By Christian DiMartino
In order for a film like The Night Before, a Christmas stoner comedy starring Seth Rogen, Joseph Gordon-Levitt, and Anthony Mackie, to work, two things must be right: It must be fun, and it must be funny. The film gets the former right. The latter? Eh, could be better. However, the film redeems itself in certain ways.
The film follows three friends: Ethan (Levitt), Isaac (Rogen), and Chris (Mackie). Since Ethan’s parents passed over a decade ago, the trio have spent Christmas together. Flash forward 14 years later, and the times they are a changin’, as Bob Dylan would say.
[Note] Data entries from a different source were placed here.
Lemma pointer_packed fuel : forall r c w w' h t, pr_ok r -> - 2 ^ 31 <= pr_nesting_limit r < 2 ^ 31 ->
  (Z.to_nat (pr_nesting_limit r) < fuel)%nat -> limiter_ok (limiter w) -> heads w !! c = Some h ->
  pointer_is_canonical m fuel r c w = (Ok true, w') -> reads r t ->
  exists h', heads w' !! c = Some h' /\ packed m t (pr_pointer r) h h' /\ truncated t.
Proof.
  induction fuel as [|fuel IH]; intros r c w w' h t Hr Hn Hf Hl Hh H (fuel' & l & l' & Hread); [done|].
  cbn [pointer_is_canonical] in H. destruct (Z.eqb_spec (pr_pointer r) 0) as [|Hne]; [done|].
  apply ST_bind_inv in H as (wd & s1 & Hwd & H). apply lift_inv in Hwd as [Hwd ->].
  destruct (is_positional wd) eqn:Hpos; [|done]. cbn [negb] in H.
  apply ST_bind_inv in H as (ty & w1 & Hty & H). apply reading_inv in Hty as (l1 & Hty & ->).
  pose proof (wp_returns _ _ _ _ _ _ (pointer_type_read m r (limiter w) Hr Hl) Hty) as Hl1.
  destruct fuel' as [|fuel']; [done|]. cbn [read_content] in Hread. apply ST_bind_inv in Hread as (ty' & l2 & Hty' & Hread).
  destruct (is_null wd) eqn:Hnull.
  - rewrite (proj2 (type_null m r wd Hne Hwd _ _ _ Hty) Hnull) in H. injection H as <-.
    rewrite (proj2 (type_null m r wd Hne Hwd _ _ _ Hty') Hnull) in Hread. injection Hread as <- _.
    exists h. split; [done|]. split; [|done]. split; [|done]. by rewrite Hwd, (null_word wd).
  - assert (Hrec : 0 < pr_nesting_limit r -> forall r' c w w' h t, pr_ok r' -> - 2 ^ 31 <= pr_nesting_limit r' <= pr_nesting_limit r - 1 ->
      limiter_ok (limiter w) -> heads w !! c = Some h -> pointer_is_canonical m fuel r' c w = (Ok true, w') -> reads r' t ->
      exists h', heads w' !! c = Some h' /\ packed m t (pr_pointer r') h h' /\ truncated t).
    { intros Hp r' c' v v' h1 t' Ho Hn' Hl' Hh' Hc' Ht'. eapply IH; try done; lia. }
    assert (Hsafe : 0 < pr_nesting_limit r -> forall r' c w, pr_ok r' -> - 2 ^ 31 <= pr_nesting_limit r' <= pr_nesting_limit r - 1 ->
      limiter_ok (limiter w) -> (c < length (heads w))%nat ->
      wp (pointer_is_canonical m fuel r' c) (fun _ w' => advances c w w') walk_error w).
    { intros Hp r' c' v Ho Hn' Hl' Hc'. apply (pointer_check_safe m Hzero); (done || lia). }
    destruct (type_found m r wd Hr Hne Hwd Hpos Hnull _ _ _ Hty) as [[-> Hk]|[-> Hk]].
    + destruct (type_found m r wd Hr Hne Hwd Hpos Hnull _ _ _ Hty') as [[-> _]|[_ Hk']]; [|congruence].
      apply ST_bind_inv in H as (s & w1 & Hs & H). apply reading_inv in Hs as (l3 & Hs & ->). cbn [limiter heads] in *.
      apply ST_bind_inv in Hread as (s' & l4 & Hs' & Hread).
      pose proof (wp_returns _ _ _ _ _ _ (struct_read m Hzero r l1 Hr Hl1 ltac:(lia)) Hs) as (Hl3 & Hok & Hnest).
      destruct (struct_found m r wd Hr Hne Hwd Hpos Hnull _ _ _ Hs) as [_ Es].
      destruct (struct_found m r wd Hr Hne Hwd Hpos Hnull _ _ _ Hs') as [_ Es']. assert (s' = s) as -> by congruence.
      destruct (read_struct_inv _ _ _ _ _ Hok Hread) as (ds & ps & -> & Hrs). pose proof Hrs as (Ld & Lp & _).
      assert (Hfields : sr_data s = found_at r wd /\ sr_pointers s = found_at r wd + 8 * struct_data_size wd /\
        sr_data_size s = 64 * struct_data_size wd /\ sr_pointer_count s = struct_ptr_count wd).
      { rewrite Es. cbn. unfold BYTES_PER_WORD, BITS_PER_WORD. lia. }
      destruct Hfields as (Fd & Fp & Fs & Fc).
      assert (Hds : struct_data_size wd = Z.of_nat (length ds)) by zlia. rewrite Fc in Lp.
      destruct ((sr_data_size s =? 0) && (sr_pointer_count s =? 0)) eqn:Hempty.
      * apply andb_prop in Hempty as [H1%Z.eqb_eq H2%Z.eqb_eq]. injection H as Hat <-. apply Z.eqb_eq in Hat. cbn [heads].
        assert (ds = []) as -> by (apply nil_length_inv; lia). assert (ps = []) as -> by (apply nil_length_inv; lia). exists h. split; [done|]. rewrite packed_struct, truncated_struct.
        split; [|by split_and!]. exists wd. cbn [length]. change (Z.of_nat 0) with 0 in *.
        split; [rewrite Z.eqb_refl; split; [done|]; split; [by eapply load_wp_range|]; split; [done|]; unfold found_at in Fd; lia|].
        split; [done|]. split; [done|]. split; [done|]. cbn. lia.
      * apply ST_bind_inv in H as ([[b dt] pt] & w2 & Hst & H). injection H as Hb <-.
        apply andb_prop in Hb as [[-> ->]%andb_prop ->].
        assert (Hpos' : 0 < pr_nesting_limit r \/ sr_pointer_count s = 0) by (destruct Hnest as [|[_ ?]]; auto).
        assert (Hall : sr_data s = h /\ sr_data_size s = 64 * Z.of_nat (length ds) /\ data_at m h ds /\
          true = tight is_zero_word ds /\ true = tight is_null_content ps /\ Forall truncated ps /\
          exists h', heads w2 !! c = Some h' /\
            packed_list m ps (sr_pointers s) (if decide (c = c) then h + 8 * (Z.of_nat (length ds) + Z.of_nat (length ps)) else h) h').
        { destruct Hpos' as [Hp|Hp].
          - eapply (struct_packed _ (pr_nesting_limit r - 1) (Hsafe Hp) (Hrec Hp)) with (w := {| limiter := l3; heads := heads w |});
              try done. lia.
          - eapply (struct_packed (pointer_is_canonical m fuel) (- 2 ^ 31 - 1)) with (w := {| limiter := l3; heads := heads w |});
              try done; [intros; lia..|]. lia. }
        destruct Hall as (Hat & _ & Hdata & Htd & Htp & Htr & h' & Hh' & Hpk). rewrite decide_True in Hpk by done.
        exists h'. split; [done|]. rewrite packed_struct, truncated_struct. split; [|by split_and!].
        exists wd. rewrite <- Hds, Lp. rewrite Fs, Fc in Hempty.
        destruct (Z.eqb_spec (struct_data_size wd + struct_ptr_count wd) 0) as [E|E].
        { exfalso. pose proof (struct_data_size_range wd). pose proof (struct_ptr_count_range wd).
          destruct (Z.eqb_spec (64 * struct_data_size wd) 0), (Z.eqb_spec (struct_ptr_count wd) 0); try done; lia. }
        split; [split; [done|]; split; [by eapply load_wp_range|]; split; [done|]; unfold found_at in Fd; lia|].
        split; [done|]. split; [done|]. split; [done|]. rewrite <- Lp at 1. rewrite Hds in Fp |- *. rewrite Fp, <- Fd, Hat in Hpk. by rewrite Lp in Hpk |- *.
    + destruct (type_found m r wd Hr Hne Hwd Hpos Hnull _ _ _ Hty') as [[_ Hk']|[-> _]]; [congruence|].
      apply ST_bind_inv in H as (s & w1 & Hs & H). apply reading_inv in Hs as (l3 & Hs & ->). cbn [limiter heads] in *.
      apply ST_bind_inv in Hread as (s' & l4 & Hs' & Hread).
      assert (s' = s) as -> by (eapply list_determined; eassumption).
      pose proof (wp_returns _ _ _ _ _ _ (list_read m r wd l1 Hr Hne Hwd Hnull Hl1 ltac:(lia)) Hs) as (Hl3 & Hok & Hnest & Hp).
      pose proof (any_list_exact _ _ _ _ _ Hs) as Hex.
      destruct (list_found m r wd Hr Hne Hwd Hpos Hnull _ _ _ Hs) as (_ & Hes & Hfields). rewrite <- Hes in Hfields.
      eapply (list_packed _ (pr_nesting_limit r - 1) (Hsafe Hp) (Hrec Hp)) with (w := {| limiter := l3; heads := heads w |});
        try done; try lia.
Qed.
End packed.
Chris is now a football superstar. Isaac is going to be a father (his wife is played to perfection by the usually funny Jillian Bell), and Ethan… well, that is another story. So they plan this Christmas as their last. Ethan’s dreams come true however, when he comes across tickets to this mysterious party that he has been longing to attend for over a decade.
From then on, they’re off. Cue the shenanigans.
The Night Before works as a piece of entertainment. It is purely entertaining, and quite fun. That said, as a comedy, I will say that I was fairly quiet during the first 40 minutes or so. It did grow on me after a bit, but it took a second for it to grow on me. I smiled through much of it, but there was not all that much laughter. The material was hit-or-miss. When it hit, it was well done. When it missed, I figured they would redeem themselves, and for the most part, they did.
There are some good cameos here, from Michael Shannon as a mysterious drug dealer named Mr. Green (of course!) to James Franco (of course!) to Miley Cyrus (again… of course!). The film also has a last-minute sweetness to it. This sort of feels like the film is trying to do too much, but it is just effective enough.
For the most part, the performers do well. Though I wish that Mackie and Levitt could have had more to do comedically. Rogen seems to be doing much of the scene-stealing, particularly when he is tripping balls. These scenes work, and then they don’t…until they work again. Lizzy Caplan and Mindy Kaling put in nice supporting turns as well.
By the end of The Night Before, I wasn’t 100% satisfied. Yet, I feel like it is a film that could grow on me over repeated viewings. It is a comedy that, for all its inappropriate content, means well. That is not something you find everyday.